#### Instructions to follow:
Up through the line that contains "intros H2 Hs F1 F2 Fs. unfold split_ws.", retype the entries exactly, beginning at the very first line.

Collected data entries:
Lemma split_ws_data_line (D1 sep D2 : list ascii) :
  D2 <> [] -> sep <> [] ->
  Forall (fun c => is_digit c = true) D1 -> Forall (fun c => is_digit c = true) D2 ->
  Forall (fun c => is_ws c = true) sep ->
  split_ws (D1 ++ sep ++ D2) = [D1; D2].
Proof.
  intros H2 Hs F1 F2 Fs. unfold split_ws.
  rewrite (split_ws_aux_word [] D1 _ (digits_not_ws D1 F1)).
  destruct sep as [|c sep']; [congruence|].
  inversion Fs as [|? ? Hc Fs']; subst.
  simpl. rewrite Hc, app_nil_r, rev_involutive, (split_ws_aux_space [] sep' D2 Fs').
  destruct D2 as [|d D2']; [congruence|].
  inversion F2 as [|? ? Hd F2']; subst.
  simpl. rewrite (digit_not_ws d Hd), <- (app_nil_r D2') at 1.
  rewrite (split_ws_aux_word [d] D2' [] (digits_not_ws D2' F2')).
  simpl. rewrite rev_app_distr, rev_involutive. reflexivity.
Qed.

Lemma take_digits_all (D : list ascii) :
  Forall (fun c => is_digit c = true) D -> take_digits D = D.
Proof. intros F. induction F as [|c D Hc F IH]; [reflexivity|]. simpl. rewrite Hc, IH. reflexivity. Qed.

Lemma parseInt_digits (D : list ascii) :
  D <> [] -> Forall (fun c => is_digit c = true) D -> parseInt D = Some (digits_value D).
Proof.
  intros H F. destruct D as [|d D']; [congruence|].
  inversion F as [|? ? Hd _]; subst.
  unfold parseInt. rewrite (ltrim_digit d D' Hd).
  rewrite (digit_neq d "-"%char Hd eq_refl), (digit_neq d "+"%char Hd eq_refl).
  rewrite (take_digits_all (d :: D') F). exact (f_equal Some (Z.mul_1_l _)).
Qed.

Lemma parse_lines_app (st : parse_state) (l1 l2 : list (list ascii)) :
  parse_lines st (l1 ++ l2) =
  match parse_lines st l1 with
  | inl e => inl e
  | inr st' => parse_lines st' l2
  end.
Proof.
  revert st. induction l1 as [|l l1 IH]; intros st; [reflexivity|].
  simpl. destruct (parse_line st l); [reflexivity|]. apply IH.
Qed.

Lemma parse_lines_skipped (st : parse_state) (ls : list (list ascii)) :
  Forall skipped_line ls ->
  parse_lines st (map trim ls) =
  inr (mkParseState (p_edges st) (declaredNodeCount st) (declaredEdgeCount st)
         (minNodeId st) (maxNodeId st) (lineNumber st + length ls)
         (firstDataLineProcessed st)).
Proof.
  intros F. revert st. induction F as [|l ls Hl F IH]; intros st.
  - simpl. rewrite Nat.add_0_r. destruct st; reflexivity.
  - simpl (map trim (l :: ls)). unfold parse_lines; fold parse_lines.
    destruct Hl as [E | [r E]]; unfold parse_line; rewrite E; cbn -[parse_lines];
      rewrite IH; cbn; rewrite Nat.add_succ_r; reflexivity.
Qed.
Definition delete_event (st : db) (identity : string) (event_id : Z)
  : response * db :=
  if negb (check_admin st identity) then (error 403 "Access denied", st)
  else
    match events st !! event_id with
    | None => (error 404 "Event not found", st)
    | Some event =>
        match get_current_admin_id st identity with
        | None => (error 403 "Access denied for this event", st)
        | Some current_admin_id =>
            if negb (created_by_admin_id event =? current_admin_id)
            then (error 403 "Access denied for this event", st)
            else
              let app_count := count_applications st event_id in
              if (0 <? app_count)%nat
              then
                (error 400
                   ("Cannot delete event with " +:+ pretty app_count
                    +:+ " applications. Cancel event instead."),
                 st)
              else
                (mkResponse 200 (EventDeleted "Event deleted successfully"),
                 set_events st (delete event_id (events st)))
        end
    end.

(** *** Payment management *)

(** The admin at the end of the chain payment, application, event. *)
Definition payment_owner (st : db) (p : Payment) : option Z :=
  a ← vendor_applications st !! application_id p;
  e ← events st !! event_id a;
  Some (created_by_admin_id e).

(** [Payment.query.join(VendorApplication).join(Event).filter(
      Event.created_by_admin_id == current_admin_id)] *)
Definition get_all_payments (st : db) (identity : string) : response :=
  if negb (check_admin st identity) then error 403 "Access denied"
  else
    match get_current_admin_id st identity with
    | None => error 403 "Access denied"
    | Some current_admin_id =>
        mkResponse 200
          (PaymentList
             (order_by_desc (λ r, pay_created_at r.2)
                (rows_where
                   (λ p, bool_decide (payment_owner st p = Some current_admin_id))
                   (payments st))))
    end.
Lemma concat_of_slices_restores_witness :
  (wf store_stereo buffer_stereo
   /\ 0 <= 2 <= Z.of_nat (AudioBuffer.length buffer_stereo))
  /\ exists (r : AudioBuffer.t) (h' : heap),
       (let* p := slice buffer_stereo (Some 0) (Some 2) in
        let* q := slice buffer_stereo (Some 2) None in
        concat [p; q]) store_stereo = Returned r h'
       /\ AudioBuffer.length r = AudioBuffer.length buffer_stereo.
Proof.
  assert (Hwf : wf store_stereo buffer_stereo).
  { apply (bool_decide_unpack _). vm_compute. exact I. }
  assert (Hk : 0 <= 2 <= Z.of_nat (AudioBuffer.length buffer_stereo)).
  { simpl. lia. }
  split; [by split|].
  destruct (concat_of_slices_restores store_stereo buffer_stereo 2 Hwf Hk)
    as (r & h' & Hrun & _ & HL & _).
  by exists r, h'.
Defined.
(** An entity with a zero-length and an inverted span only. *)
Definition hollow : Entity.t :=
  {| Entity.entityType := "gene"; Entity.entityID := 3;
     Entity.position := [(5, 5); (12, 10)] |}.

Definition document : Document.t :=
  {| Document.text := text;
     Document.entities := [cancer; drug; hollow];
     Document.sentences := [];
     Document.sourceFilename := None |}.

Definition blank : Document.t :=
  {| Document.text := EmptyString;
     Document.entities := [];
     Document.sentences := [];
     Document.sourceFilename := None |}.

Definition corpus : Corpus.t :=
  {| Corpus.documents := [document]; Corpus.parsed := false |}.

Definition corpusWithBlank : Corpus.t :=
  {| Corpus.documents := [document; blank]; Corpus.parsed := false |}.

End Examples.

(** ** Further definitions *)

(** The decision of [predict] on one row written without sentinels: the
    first maximum among the non-zero columns wins when it reaches the
    threshold, column 0 otherwise. *)
Module ThresholdDecision.

Import LogisticRegressionWithThreshold.

Definition select_row (t : Q) (probs : list Q) : res nat :=
  match probs with
  | [] => raise IndexError
  | _ :: rest =>
      match argmax rest with
      | inl _ => ret 0
      | inr j =>
          match rest !! j with
          | Some v => if Qlt_le_dec v t then ret 0 else ret (S j)
          | None => ret 0
          end
      end
  end.

End ThresholdDecision.

(** [Parser.__init__] and the class attribute [Parser._models], the
    pipelines loaded so far, keyed by model name. *)
Module ParserModels.

Import Parser.

Section Loading.

(** [spacy.load(model, disable=['ner'])] is the library's (its import is
    taken to succeed): it returns the pipeline of an installed model and
    raises otherwise; [E] is the type of what it raises. *)
Variable E : Type.
Variable load : string -> E + (string -> list Spacy.Token).

(** The constructor takes the cache as it is and gives it back as it
    leaves it, with the new parser or the exception.  The subscript
    [Parser._models[model]] raises [KeyError] on a missing key. *)
Definition __init__ (_models : gmap string (string -> list Spacy.Token))
    (model : string)
  : gmap string (string -> list Spacy.Token) * ((E + PyErr) + Parser.t) :=
  let loaded :=
    match _models !! model with
    | Some _ => inr _models
    | None =>
        match load model with
        | inl e => inl e
        | inr pipeline => inr (<[model := pipeline]> _models)
        end
    end in
  match loaded with
  | inl e => (_models, inl (inl e))
  | inr _models =>
      match _models !! model with
      | Some nlp => (_models, inr {| model := model; nlp := nlp |})
      | None => (_models, inl (inr KeyError))
      end
  end.

End Loading.

Arguments __init__ {E} _ _ _.

End ParserModels.

(** Variations of the parser's input used to state invariances. *)
Module ParserVariations.

Import IntervalTree Parser.

(** The loop over [enumerate(tokens)] with the set of a query walked in
    the order [walk] gives, for any order a set may be iterated in. *)
Definition alignTokenWith (walk : gset Interval -> list Interval)
    (denotationTree : gset Interval)
    (m : gmap Z (list nat)) (it : nat * Token.t) : gmap Z (list nat) :=
  let '(i, t) := it in
  foldl (appendLoc i) m
        (walk (query denotationTree (Token.startPos t) (Token.endPos t))).

Definition alignTokensWith (walk : gset Interval -> list Interval)
    (denotationTree : gset Interval)
    (tokens : list Token.t) : gmap Z (list nat) :=
  foldl (alignTokenWith walk denotationTree) ∅ (enumerate tokens).

(** A lexical item whose pipeline indices are moved by [c]. *)
Definition shiftIndex (c : Z) (t : Spacy.Token) : Spacy.Token :=
  {| Spacy.text := Spacy.text t; Spacy.lemma_ := Spacy.lemma_ t;
     Spacy.pos_ := Spacy.pos_ t; Spacy.idx := Spacy.idx t;
     Spacy.i := (Spacy.i t + c)%Z; Spacy.head_i := (Spacy.head_i t + c)%Z;
     Spacy.dep_ := Spacy.dep_ t |}.

(** How often a position occurs in a list of positions. *)
Definition occurrences (i : nat) (locs : list nat) : nat :=
  length (filter (fun j => j = i) locs).

End ParserVariations.

(** Data for the further properties. *)
Module MoreExamples.

Import Parser.

Local Open Scope Z_scope.

(** What the loader raises for a model that is not installed. *)
Inductive LoadError : Set := OSError.

(** A loader that knows one model. *)
Definition loader (name : string)
  : LoadError + (string -> list Spacy.Token) :=
  if String.eqb name "en_core_web_sm"
  then inr (nlp Examples.parser)
  else inl OSError.

(** A loader with nothing installed. *)
Definition noLoader (name : string)
  : LoadError + (string -> list Spacy.Token) :=
  inl OSError.

(** Two entities under one identifier, and a span stored twice. *)
Definition lungAgain : Entity.t :=
  {| Entity.entityType := "organ"; Entity.entityID := 2;
     Entity.position := [(36, 40); (36, 40); (36, 38)] |}.

Definition twins : Document.t :=
  {| Document.text := Examples.text;
     Document.entities := [Examples.cancer; lungAgain; Examples.drug];
     Document.sentences := [];
     Document.sourceFilename := None |}.

(** The pipeline of the examples with its indices counted from 100. *)
Definition shifted : Parser.t :=
  {| model := "en_core_web_sm";
     nlp := fun t =>
              ParserVariations.shiftIndex 100 <$> nlp Examples.parser t |}.

(** A pipeline that finds one token without text before the others. *)
Definition withEmptyToken : Parser.t :=
  {| model := "en_core_web_sm";
     nlp := fun t =>
              if String.eqb t Examples.text
              then Examples.lexical EmptyString 3 0 1 "dep"
                   :: (ParserVariations.shiftIndex 1 <$> Examples.unit)
              else [] |}.

End MoreExamples.

(** * Properties *)

(** ** The threshold classifier *)

Module ThresholdFacts.

Import LogisticRegressionWithThreshold.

#### The completed task:
Lemma split_ws_data_line (D1 sep D2 : list ascii) :
  D2 <> [] -> sep <> [] ->
  Forall (fun c => is_digit c = true) D1 -> Forall (fun c => is_digit c = true) D2 ->
  Forall (fun c => is_ws c = true) sep ->
  split_ws (D1 ++ sep ++ D2) = [D1; D2].
Proof.
  intros H2 Hs F1 F2 Fs. unfold split_ws.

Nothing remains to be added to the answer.